L’utilisation du paiement sans contact a connu une véritable envolée dans le contexte de crise sanitaire. Selon une étude de la Banque des règlements internationaux (BRI), sur l’ensemble des transactions par carte bancaire, la part du sans contact est passée de 30% en septembre 2019 à plus de 65 % début juin. Une hausse également significative pour les paiements mobiles, avec + 8% entre janvier et juin 2020 selon l’étude Opinion Way pour Orange L’afterbanking ou les nouveaux usages bancaires.

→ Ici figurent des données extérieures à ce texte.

Class QueueLaws `{QueueLib} : Prop := {
  q_Put_items : ∀ q x, q_items (q_Put q x).1 = if (q_Put q x).2 then q_items q ++ [x] else q_items q;
  q_GetN_items : ∀ q n l, (q_GetN q n).2 = Some l →
    l = take n (q_items q) ∧ q_items (q_GetN q n).1 = drop n (q_items q);
  q_GetN_failed : ∀ q n, (q_GetN q n).2 = None → q_items (q_GetN q n).1 = q_items q;
  q_Close_items : ∀ q, q_items (q_Close q).1 = q_items q;
}.

(** ** Operations *)

Definition provideOnceOp : Z := 0.
Definition startProvidingOp : Z := 1.
Definition forceStartProvidingOp : Z := 2.
Definition stopProvidingOp : Z := 3.

Section buffered.
Context {mh : Type} `{Countable mh} {PI : ProviderIface mh} {QL : QueueLib}.
Variables (mhBytes : mh → bytes) (mhCast : bytes → option mh).
(** The order in which a Go map is iterated. *)
Variable mapOrder : gset mh → list mh.

(** [toBytes] *)
Definition toBytes (op : Z) (h : mh) : bytes := op :: mhBytes h.

(** [fromBytes]: panics on an empty item; the inner [None] is an error. *)
Definition fromBytes (data : bytes) : option (option (Z * mh)) :=
  match data with
  | [] => None
  | op :: rest => Some ((λ h, (op, h)) <$> mhCast rest)
  end.

(** The variables of [getOperations]: the three lists of [ops], and
    [stopProv]. *)
Record operations := mkOperations {
  op_provideOnce : list mh;
  op_start : list mh;
  op_forceStart : list mh;
  op_stop : gset mh;
}.

(** One iteration of its loop. *)
Definition addOperation (o : operations) (op : Z) (h : mh) : operations :=
  if decide (op = provideOnceOp) then
    mkOperations (op_provideOnce o ++ [h]) (op_start o) (op_forceStart o) (op_stop o)
  else if decide (op = startProvidingOp) then
    mkOperations (op_provideOnce o) (op_start o ++ [h]) (op_forceStart o) (op_stop o ∖ {[h]})
  else if decide (op = forceStartProvidingOp) then
    mkOperations (op_provideOnce o) (op_start o) (op_forceStart o ++ [h]) (op_stop o ∖ {[h]})
  else if decide (op = stopProvidingOp) then
    mkOperations (op_provideOnce o) (op_start o) (op_forceStart o) ({[h]} ∪ op_stop o)
  else o.

Fixpoint operationsLoop (dequeued : list bytes) (o : operations) : option (option operations) :=
  match dequeued with
  | [] => Some (Some o)
  | bs :: dequeued =>
      r ← fromBytes bs;
      match r with
      | None => Some None
      | Some (op, h) => operationsLoop dequeued (addOperation o op h)
      end
  end.

(** [getOperations] *)
Definition getOperations (dequeued : list bytes) : option (option operations) :=
  operationsLoop dequeued (mkOperations [] [] [] ∅).

(** [executeOperation]: errors are logged. *)
Definition executeOp (f : PROV → list mh → PROV * bool) (p : PROV) (keys : list mh) : PROV :=
  match keys with [] => p | _ => (f p keys).1 end.

(** The operations of a batch, in the order of [worker]. *)
Definition executeOperations (p : PROV) (o : operations) : PROV :=
  let p := executeOp (λ p, prov_StartProviding p true) p (op_forceStart o) in
  let p := executeOp (λ p, prov_StartProviding p false) p (op_start o) in
  let p := executeOp prov_ProvideOnce p (op_provideOnce o) in
  executeOp prov_StopProviding p (mapOrder (op_stop o)).

(** ** The worker and the callers *)

(** Where the worker is. *)
Inductive bufPhase := AtSelect | AtGet | Exited.

(** An [enqueue] that has not returned: its operation and the keys that it has
    not put. *)
Record bufCall := mkCall { call_op : Z; call_keys : list mh }.

Record SweepingProvider := mkBuffered {
  b_closed : bool;               (* closed *)
  b_newItems : bool;             (* newItems holds its token *)
  b_prov : PROV;                 (* Provider *)
  b_queue : QUEUE;               (* queue *)
  b_batchSize : nat;             (* batchSize *)
  b_emptyQueue : bool;           (* emptyQueue of worker *)
  b_phase : bufPhase;
  b_calls : list bufCall;
}.

(** [New] *)
Definition NewBuffered (p : PROV) (q : QUEUE) (batchSize : nat) : SweepingProvider :=
  mkBuffered false false p q batchSize false AtSelect [].

(** The part of an iteration of [worker] after the [select]. *)
Definition workerGet (s : SweepingProvider) : option SweepingProvider :=
  let '(q, r) := q_GetN (b_queue s) (b_batchSize s) in
  match r with
  | None => Some (mkBuffered (b_closed s) (b_newItems s) (b_prov s) q (b_batchSize s) (b_emptyQueue s) AtSelect (b_calls s))
  | Some res =>
      let emptyQueue := if decide (length res < b_batchSize s) then true else b_emptyQueue s in
      o ← getOperations res;
      let p := match o with None => b_prov s | Some o => executeOperations (b_prov s) o end in
      Some (mkBuffered (b_closed s) (b_newItems s) p q (b_batchSize s) emptyQueue AtSelect (b_calls s))
  end.

Inductive bufEvent :=
| BufEnqueue (op : Z) (keys : list mh)   (* [enqueue] is called *)
| BufPut (i : nat)                       (* the call [i] puts its next key *)
| BufSignal (i : nat)                    (* the call [i] has put all and returns *)
| BufNewItems                            (* the worker receives from [newItems] *)
| BufDefault                             (* the worker takes the [default] case *)
| BufClosed                              (* the worker sees that [closed] is closed *)
| BufGet                                 (* the worker processes a batch *)
| BufClose                               (* [Close]: [close(s.closed)] *)
| BufCloseAll                            (* ... then the queue and the provider are closed *)
| BufClear                               (* [Clear] *)
| BufRefreshSchedule.                    (* [RefreshSchedule] *)

(** One step; [None] is a panic, the inner [None] a step that is not possible. *)
Definition bufStep (s : SweepingProvider) (ev : bufEvent) : option (option SweepingProvider) :=
  let set_worker newItems emptyQueue phase :=
    mkBuffered (b_closed s) newItems (b_prov s) (b_queue s) (b_batchSize s) emptyQueue phase (b_calls s) in
  let set_calls newItems q calls :=
    mkBuffered (b_closed s) newItems (b_prov s) q (b_batchSize s) (b_emptyQueue s) (b_phase s) calls in
  let set_prov p :=
    mkBuffered (b_closed s) (b_newItems s) p (b_queue s) (b_batchSize s) (b_emptyQueue s) (b_phase s) (b_calls s) in
  match ev with
  | BufEnqueue op keys => Some (Some (set_calls (b_newItems s) (b_queue s) (b_calls s ++ [mkCall op keys])))
  | BufPut i =>
      match b_calls s !! i with
      | Some (mkCall op (h :: keys)) =>
          let '(q, ok) := q_Put (b_queue s) (toBytes op h) in
          if ok : bool then Some (Some (set_calls (b_newItems s) q (<[i := mkCall op keys]> (b_calls s))))
          else Some (Some (set_calls (b_newItems s) q (delete i (b_calls s))))
      | _ => Some None
      end
  | BufSignal i =>
      match b_calls s !! i with
      | Some (mkCall _ []) => Some (Some (set_calls true (b_queue s) (delete i (b_calls s))))
      | _ => Some None
      end
  | BufNewItems =>
      match b_phase s with
      | AtSelect => Some (if b_newItems s then Some (set_worker false false AtGet) else None)
      | _ => Some None
      end
  | BufDefault =>
      match b_phase s with
      | AtSelect =>
          Some (if b_emptyQueue s || b_closed s || b_newItems s then None
                else Some (set_worker (b_newItems s) false AtGet))
      | _ => Some None
      end
  | BufClosed =>
      match b_phase s with
      | AtSelect => Some (if b_closed s then Some (set_worker (b_newItems s) (b_emptyQueue s) Exited) else None)
      | _ => Some None
      end
  | BufGet => match b_phase s with AtGet => Some <$> workerGet s | _ => Some None end
  | BufClose =>
      Some (Some (mkBuffered true (b_newItems s) (b_prov s) (b_queue s) (b_batchSize s)
        (b_emptyQueue s) (b_phase s) (b_calls s)))
  | BufCloseAll =>
      if b_closed s then
        let '(q, _) := q_Close (b_queue s) in
        let '(p, _) := prov_Close (b_prov s) in
        Some (Some (mkBuffered true (b_newItems s) p q (b_batchSize s) (b_emptyQueue s) (b_phase s) (b_calls s)))
      else Some None
  | BufClear => Some (Some (set_prov (prov_Clear (b_prov s)).1))
  | BufRefreshSchedule => Some (Some (set_prov (prov_RefreshSchedule (b_prov s)).1))
  end.

(** [ProvideOnce], [StartProviding] and [StopProviding]: the calls of
    [enqueue]. *)
Definition bufProvideOnce (keys : list mh) : bufEvent := BufEnqueue provideOnceOp keys.
Definition bufStartProviding (force : bool) (keys : list mh) : bufEvent :=
  BufEnqueue (if force then forceStartProvidingOp else startProvidingOp) keys.
Definition bufStopProviding (keys : list mh) : bufEvent := BufEnqueue stopProvidingOp keys.

(** ** Operations one by one *)

(** The effect of a queued item on the keys that are reprovided. *)
Definition itemKeys (X : gset mh) (item : Z * mh) : gset mh :=
  if decide (item.1 = startProvidingOp ∨ item.1 = forceStartProvidingOp) then X ∪ {[item.2]}
  else if decide (item.1 = stopProvidingOp) then X ∖ {[item.2]}
  else X.
End buffered.

(** ** Batches *)

Section laws.
Context {mh : Type} `{Countable mh} {PI : ProviderIface mh} {PL : ProviderLaws mh} {QL : QueueLib} {QW : QueueLaws}.
Variables (mhBytes : mh → bytes) (mhCast : bytes → option mh).
Hypothesis mhCast_bytes : ∀ h, mhCast (mhBytes h) = Some h.
Variable mapOrder : gset mh → list mh.
Hypothesis mapOrder_perm : ∀ X, mapOrder X ≡ₚ elements X.
Implicit Types (items : list (Z * mh)) (X : gset mh).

Plusieurs acteurs dominants du marché, souvent appelés les Big Tech, sont déjà bien implantés dans l'industrie du paiement mobile, tels qu'Apple et Samsung. Dans ce contexte, les spécialistes du marché s’inquiètent de leur position et stratégie, remettant en cause les principes de libre choix du consommateur, d’ouverture à la concurrence et de souveraineté numérique.
Le secteur bancaire se révèle particulièrement attractif, car cette industrie dispose d’informations personnelles sur ses clients : situation financière, patrimoine, état de santé dans le cadre d’assurances de prêts… Les données issues des transactions bancaires permettent aux opérateurs d’enrichir sensiblement leur connaissance client mais aussi d’établir des réseaux d’interactions entre individus et entreprises. Des informations précieuses pour améliorer le ciblage marketing et publicitaire.
En Europe, du côté des établissements bancaires et des acteurs du paiement instantané, la mise en œuvre du RGPD tend à protéger les informations personnelles. A l’inverse, les Big Tech externalisent toute ou une partie de cette conservation des données, vers des acteurs hors de l’Union Européenne ou étant soumis à des réglementations extraterritoriales. Ce positionnement soulève des inquiétudes en termes de souveraineté et de sécurisations des données.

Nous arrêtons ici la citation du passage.